## [What the task requires]
Find the lines in the records that carry the word "destruct". Copy each one.

Segment Start: Data for processing

(* ===== verification/ChatProps.v ===== *)
(** * Theorems about chat completions (internal/server/chat.go)

    The relay against a declarative reading of what it was sent, the rewriting
    of the body, and the handler end to end: what the caller gets, what is
    recorded, what is stored. *)

From S2P Require Import Prelude GoStrings GoTime GoFloat GoFormat ApiErr StoreTypes Keys Json Memory Middleware Provider Breaker Catalog Resolve Dispatch DispatchFacts Cache Config Limits Quota Capture Events Server Data Chat.
From Stdlib Require Import Ascii.

#[local] Open Scope Z_scope.
#[local] Open Scope stdpp_scope.

(** ** The relay *)

Section relay.
Context `{Unicode} `{JsonCodec}.

(** The lines a sequence of reads carries. *)
Definition lines (reads : list read) : list string :=
  List.filter (λ l, negb (bool_decide (l = ""))) (rd_line <$> reads).

(** The last usage block among them. *)
Definition last_usage (reads : list read) : option Usage :=
  last (omap (λ rd, usageFromEvent (rd_line rd)) reads).

(** Whether some line kept the relay waiting for [idle] or longer. *)
Definition silent (idle now : Z) (reads : list read) : bool :=
  existsb (λ gap, gap.1 + idle <=? gap.2) (zip (now :: (rd_at <$> reads)) (rd_at <$> reads)).

(** The stall budget in force. *)
Definition budget (idle : Z) : Z := if idle <=? 0 then 60 * Second else idle.

(** A read that delivered a line. *)
Definition delivers (rd : read) : Prop := rd_err rd = None ∧ rd_line rd ≠ "".

Lemma usageFromEvent_empty : usageFromEvent "" = None.
Proof. done. Qed.

Definition or_usage (u : option Usage) (reads : list read) : option Usage :=
  match last_usage reads with Some v => Some v | None => u end.

Lemma or_usage_cons u rd reads :
  or_usage u (rd :: reads) =
  or_usage (match usageFromEvent (rd_line rd) with Some v => Some v | None => u end) reads.
Proof.
  unfold or_usage, last_usage. simpl. destruct (usageFromEvent _) as [v|]; [|done].
  rewrite last_cons. by destruct (last _).
Qed.

Lemma usage_step rd (u : option Usage) :
  (if negb (bool_decide (rd_line rd = ""))
   then match usageFromEvent (rd_line rd) with Some v => Some v | None => u end else u) =
  match usageFromEvent (rd_line rd) with Some v => Some v | None => u end.
Proof. case_bool_decide as E; simpl; [by rewrite E|done]. Qed.

Lemma lines_cons rd reads :
  lines (rd :: reads) = (if negb (bool_decide (rd_line rd = "")) then [rd_line rd] else []) ++ lines reads.
Proof. unfold lines. simpl. by destruct (negb _). Qed.

(** What the loop returns at the read that ended the source. *)
Definition verdict_of (fired : bool) (e : read_end) : option relay_error :=
  if fired then Some (RRead e) else match e with REOF => None | RBroken _ => Some (RRead e) end.

Lemma relay_loop_accepts idle accepts armed fired n u pre fin rest e :
  Forall delivers pre → rd_err fin = Some e →
  (∀ m, (m < n + length (lines (pre ++ [fin])))%nat → accepts m = true) →
  let reads := pre ++ [fin] in
  let fired' := fired || silent idle armed reads in
  relay_loop idle accepts armed fired n u (reads ++ rest) =
  Some (lines reads, or_usage u reads, fired', verdict_of fired' e).
Proof.
  simpl. revert armed fired n u.
  induction pre as [|rd pre IH]; intros armed fired n u HF He Ha.
  - simpl. rewrite He, usage_step, or_usage_cons, lines_cons. unfold silent. simpl. rewrite orb_false_r.
    replace (or_usage _ []) with (match usageFromEvent (rd_line fin) with Some v => Some v | None => u end)
      by done.
    change (lines []) with (@nil string). rewrite app_nil_r. unfold verdict_of.
    case_bool_decide as E; simpl; [done|]. rewrite Ha; [done|].
    simpl. rewrite lines_cons. rewrite bool_decide_eq_false_2 by done. simpl. lia.
  - apply Forall_cons in HF as [[Hn Hl] HF]. simpl in Ha |- *.
    rewrite lines_cons in Ha |- *. rewrite Hn, usage_step, or_usage_cons.
    rewrite bool_decide_eq_false_2 in Ha |- * by done. simpl in Ha |- *.
    rewrite Ha by lia. simpl. rewrite IH; [|done..|intros m Hm; apply Ha; lia].
    unfold silent. simpl. by rewrite orb_assoc.
Qed.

Segment End: Data for processing

## [Completed task]
  unfold or_usage, last_usage. simpl. destruct (usageFromEvent _) as [v|]; [|done].
  rewrite last_cons. by destruct (last _).
Proof. unfold lines. simpl. by destruct (negb _). Qed.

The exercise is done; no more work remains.